2016/06/06 | Par Pierre Dubuc

« Un des principaux acquis de la dernière ronde de négociations du secteur public est le soutien de la population aux travailleuses et aux travailleurs syndiqués. C’est la première fois que cela se produit depuis la campagne de dénigrement du gouvernement Lévesque au début des années 1980 », nous déclare Christian Daigle, le nouveau président du Syndicat de la fonction publique du Québec (SFPQ), rencontré dans les locaux de l’aut’journal.

Depuis plus de 35 ans, la fonction publique subit les assauts répétés de gouvernements, tant péquistes que libéraux, qui souscrivent aux dogmes du credo néolibéral, soit la dérèglementation, la privatisation et la précarisation du travail.

Le portrait actuel du membership du SFPQ en témoigne. De ses 42 000 membres dans la fonction publique et parapublique (employés de bureau, techniciens et ouvriers), 35% sont à statut précaire. Seulement, au cours des quinze dernières années, le syndicat a perdu 5 000 membres. Au ministère des Transports, il n’y a plus que 2 500 ouvriers comparativement à 12 000, il y a 35 ans, à cause du recours effréné à la sous-traitance. Avec le fractionnement de la fonction publique résultant, entre autres, de la création d’agences, le syndicat doit maintenant négocier 40 conventions collectives plutôt qu’une dizaine au début des années 1980.

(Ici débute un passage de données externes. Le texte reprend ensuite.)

(** ** Seen-state store *)

Lemma save_known_listings_run ev (s : state) :
  let text := json_dump (elements (known_listings s)) (now ev (clock s)) in
  save_known_listings ev s =
  (inr tt,
   match save_fault ev with
   | NoFault =>
     {| known_listings := known_listings s; data_file := Present text;
        clock := S (clock s); log := log s |}
   | OpenFails =>
     {| known_listings := known_listings s; data_file := data_file s;
        clock := S (clock s); log := log s ++ [Error_saving_known_listings OSError] |}
   | WriteFails n =>
     {| known_listings := known_listings s; data_file := Present (take n text);
        clock := S (clock s); log := log s ++ [Error_saving_known_listings OSError] |}
   end).
Proof.
  unfold save_known_listings, write_data_file, try_except, mbind, M_bind. simpl.
  by destruct (save_fault ev).
Qed.

(** C5, as the code has it. A save never raises and never changes the
    monitor's set. When the write fails, the failure is logged; the data
    file keeps its prior content only when [open] itself failed, and
    otherwise holds the part of the new text that was written before the
    failure, which may be nothing. *)
Theorem failed_save_is_logged_and_may_truncate ev (s : state) :
  save_fault ev ≠ NoFault →
  ∃ s', save_known_listings ev s = (inr tt, s')
    ∧ known_listings s' = known_listings s
    ∧ log s' = log s ++ [Error_saving_known_listings OSError]
    ∧ match save_fault ev with
      | OpenFails => data_file s' = data_file s
      | WriteFails n =>
        data_file s' =
        Present (take n (json_dump (elements (known_listings s)) (now ev (clock s))))
      | NoFault => False
      end.
Proof.
  intros Hf. rewrite save_known_listings_run. eexists. split; [done|].
  by destruct (save_fault ev).
Qed.

Section StoreFacts.
Context {rt : PyRuntime}.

Christian Daigle a suivi de près cette évolution depuis 1998, date de son entrée dans la fonction publique comme agent d’aide socio-économique dans la région de Québec, d’où il est originaire. En 1999, il s’est impliqué au Syndicat comme délégué et au Comité national des jeunes. Il est demeuré dans le Comité national des jeunes 5 ans de 2000 à 2005, avant d’être élu vice-président à l’Exécutif national.

Depuis plusieurs années, le SFPQ essaie de reconstruire ce que les gouvernements défont pour maintenir une certaine stabilité dans la fonction publique. Le syndicat revendique le rapatriement au sein de la fonction publique des activités cédées à la sous-traitance, entre autres au ministère des Transports, qui est connu comme le « plus gros donneur d’ouvrage au Québec ».

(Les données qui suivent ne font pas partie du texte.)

Lemma bearer_auth_witness :
  API_MASTER_KEY (process_env_API_MASTER_KEY keyed_env) <> "1" /\
  "wrong" <> API_MASTER_KEY (process_env_API_MASTER_KEY keyed_env) /\
  handleApi sample_runtime keyed_env (models_request (Some "Bearer wrong")) fresh
  = (Ok invalid_api_key, fresh) /\
  handleApi sample_runtime keyed_env (models_request None) fresh
  = (Ok unauthorized, fresh) /\
  (exists response w',
     handleApi sample_runtime keyed_env (models_request (Some "Bearer secret")) fresh
     = (Ok response, w') /\ ~ rejected_for_auth response) /\
  API_MASTER_KEY (process_env_API_MASTER_KEY steady_env) = "1" /\
  (exists response w',
     handleApi sample_runtime steady_env (models_request None) fresh
     = (Ok response, w') /\ ~ rejected_for_auth response).
Proof.
  assert (Hkey : API_MASTER_KEY (process_env_API_MASTER_KEY keyed_env) <> "1")
    by discriminate.
  assert (Hwrong : "wrong" <> API_MASTER_KEY (process_env_API_MASTER_KEY keyed_env))
    by discriminate.
  split; [exact Hkey | split; [exact Hwrong |]].
  split; [| split; [| split; [| split; [reflexivity |]]]].
  - exact (proj1 (proj2 (proj1 (bearer_auth sample_runtime keyed_env
                                  (models_request (Some "Bearer wrong")) fresh) Hkey))
             "wrong" eq_refl Hwrong).
  - exact (proj1 (proj1 (bearer_auth sample_runtime keyed_env
                           (models_request None) fresh) Hkey)
             (or_introl eq_refl)).
  - exact (proj2 (proj2 (proj2 (proj1 (bearer_auth sample_runtime keyed_env
                                         (models_request (Some "Bearer secret")) fresh)
                                  Hkey)))
             eq_refl).
  - exact (proj2 (bearer_auth sample_runtime steady_env (models_request None) fresh)
             eq_refl).
Defined.

(** The server entry hands every request for a path under /v1/ to the auth
    check, except the CORS preflight, which it answers itself. *)
Lemma serve_v1 (rt : Runtime) (env : Env) (request : Request) (w : World) :
  startsWith (pathname request) "/v1/" = true ->
  serve rt env request w =
  if method request =? "OPTIONS" then (Ok handleCorsPreflight, w)
  else handleApi rt env request w.
Proof.
  intros Hv1. unfold serve. rewrite Hv1.
  destruct (method request =? "OPTIONS"); [reflexivity |].
  destruct (pathname request =? "/") eqn:Hroot; [| reflexivity].
  apply String.eqb_eq in Hroot. rewrite Hroot in Hv1. discriminate Hv1.
Qed.

(* ------------------------------------------------------------------ *)
(** * Model resolution                                                  *)
(* ------------------------------------------------------------------ *)

Lemma MODEL_MAP_own (k : string) (v : value) :
  assoc k MODEL_MAP = Some v ->
  exists path, v = VStr path /\ In (k, VStr path) MODEL_MAP /\ truthy v = true.
Proof.
  unfold MODEL_MAP. cbn [assoc].
  destruct ("teleprompt-reason" =? k) eqn:H1.
  { apply String.eqb_eq in H1. subst k. intros [= <-].
    eexists. split; [reflexivity | split; [left; reflexivity | reflexivity]]. }
  destruct ("teleprompt-standard" =? k) eqn:H2.
  { apply String.eqb_eq in H2. subst k. intros [= <-].
    eexists. split; [reflexivity | split; [right; left; reflexivity | reflexivity]]. }
  destruct ("teleprompt-apps" =? k) eqn:H3.
  { apply String.eqb_eq in H3. subst k. intros [= <-].
    eexists. split; [reflexivity | split; [right; right; left; reflexivity | reflexivity]]. }
  discriminate.
Qed.

(** Where the key is not a member name of [Object.prototype], resolution
    yields a registered endpoint: the one of the key when the key is
    registered, the one of the default model otherwise. *)
Lemma resolveEndpoint_registered (rt : Runtime) (model : value) :
  on_Object_prototype (ToString rt model) = false ->
  registered_endpoint (resolveEndpoint rt model) /\
  (forall path, assoc (ToString rt model) MODEL_MAP = Some (VStr path) ->
     resolveEndpoint rt model = VStr path) /\
  (assoc (ToString rt model) MODEL_MAP = None ->
     resolveEndpoint rt model = VStr default_endpoint).
Proof.
  intros Hown.
  assert (Hlookup : lookup MODEL_MAP (ToString rt model) =
                    match assoc (ToString rt model) MODEL_MAP with
                    | Some v => v
                    | None => VUndefined
                    end).
  { unfold lookup. now rewrite Hown. }
  unfold resolveEndpoint. rewrite Hlookup.
  destruct (assoc (ToString rt model) MODEL_MAP) as [v |] eqn:Hassoc.
  - destruct (MODEL_MAP_own _ _ Hassoc) as (path & -> & Hin & Htruthy).
    unfold js_or. rewrite Htruthy.
    split; [exists (ToString rt model), path; auto |].
    split; [intros p [= <-]; reflexivity | discriminate].
  - cbn [js_or truthy].
    split; [exists DEFAULT_MODEL, default_endpoint; split; [left |]; reflexivity |].
    split; [discriminate | reflexivity].
Qed.

(** An absent model resolves to the endpoint of the default model. *)
Lemma resolveEndpoint_absent (rt : Runtime) (props : list (string * value)) :
  truthy (lookup props "model") = false ->
  chosenModel props = VStr DEFAULT_MODEL /\
  resolveEndpoint rt (chosenModel props) = VStr default_endpoint.
Proof.
  intros Habsent. unfold chosenModel, js_or. rewrite Habsent.
  split; [reflexivity |].
  unfold resolveEndpoint. rewrite ToString_string. reflexivity.
Qed.

(** C9, at the failing input.  For the model "constructor", which is not a
    key of the registry, resolution yields the member that the registry
    object inherits from [Object.prototype]: not the endpoint of the default
    model, and no registered endpoint path at all. *)
Theorem resolve_inherited_name (rt : Runtime) :
  assoc "constructor" MODEL_MAP = None /\
  resolveEndpoint rt (VStr "constructor") = VNative "constructor" /\
  resolveEndpoint rt (VStr "constructor") <> VStr default_endpoint /\
  ~ registered_endpoint (resolveEndpoint rt (VStr "constructor")).
Proof.
  assert (Hres : resolveEndpoint rt (VStr "constructor") = VNative "constructor").
  { unfold resolveEndpoint. rewrite ToString_string. reflexivity. }
  split; [reflexivity | split; [exact Hres |]]. rewrite Hres.
  split; [discriminate |].
  intros (modelId & path & _ & H). discriminate H.
Qed.

(** The call that a request for the model "constructor" makes: its URL is
    the upstream origin followed by the inherited member, as text. *)
Lemma constructor_request_url (rt : Runtime) (env : Env) (w : World) :
  outbound (snd (handleChatCompletions rt env
                   (hello_request [("model", VStr "constructor")]) "req-1" w))
  = (outbound w
     ++ [upstreamCall rt env (hello_props [("model", VStr "constructor")]) hello w])%list /\
  fetch_url (upstreamCall rt env (hello_props [("model", VStr "constructor")]) hello w)
  = UPSTREAM_ORIGIN ++ ToString rt (VNative "constructor").
Proof.
  split.
  - apply chat_makes_one_call with (ms := [hello]).
    + apply hello_is_chat_body.
    + apply hello_is_last_user.
    + reflexivity.
  - unfold upstreamCall. cbn [fetch_url]. do 2 f_equal.
    change (chosenModel (hello_props [("model", VStr "constructor")]))
      with (VStr "constructor").
    unfold resolveEndpoint. rewrite ToString_string. reflexivity.
Qed.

« La sous-traitance, précise Christian, y a pris des proportions endémiques, atteignant quelque 6000 contrats octroyés annuellement pour une valeur de 3 milliards $, soit le double d’il y a dix ans. »

D’autres moyens ont également été mis en œuvre. « Pour lutter contre la précarité d’emplois de ces employés ‘‘occasionnels’’ à temps plein qui occupent des postes auparavant permanents, qui devraient toujours l’être, mais qui ne le sont plus, le Syndicat a fait inscrire la création d’emplois permanents dans la convention collective », nous explique Christian.

« À la signature de la convention collective que nous venons de négocier, les occasionnels qui ont occupé le même poste au moins 44 mois au cours des 48 derniers mois, soit depuis la signature de la dernière convention collective, obtiendront leur permanence. Cela devrait toucher environ 1500 employés. À la convention collective précédente, 3000 occasionnels sont devenus permanents. Depuis 2001, nous avons pu ainsi convertir un peu plus de 10 000 emplois précaires en permanents », précise le président du SFPQ.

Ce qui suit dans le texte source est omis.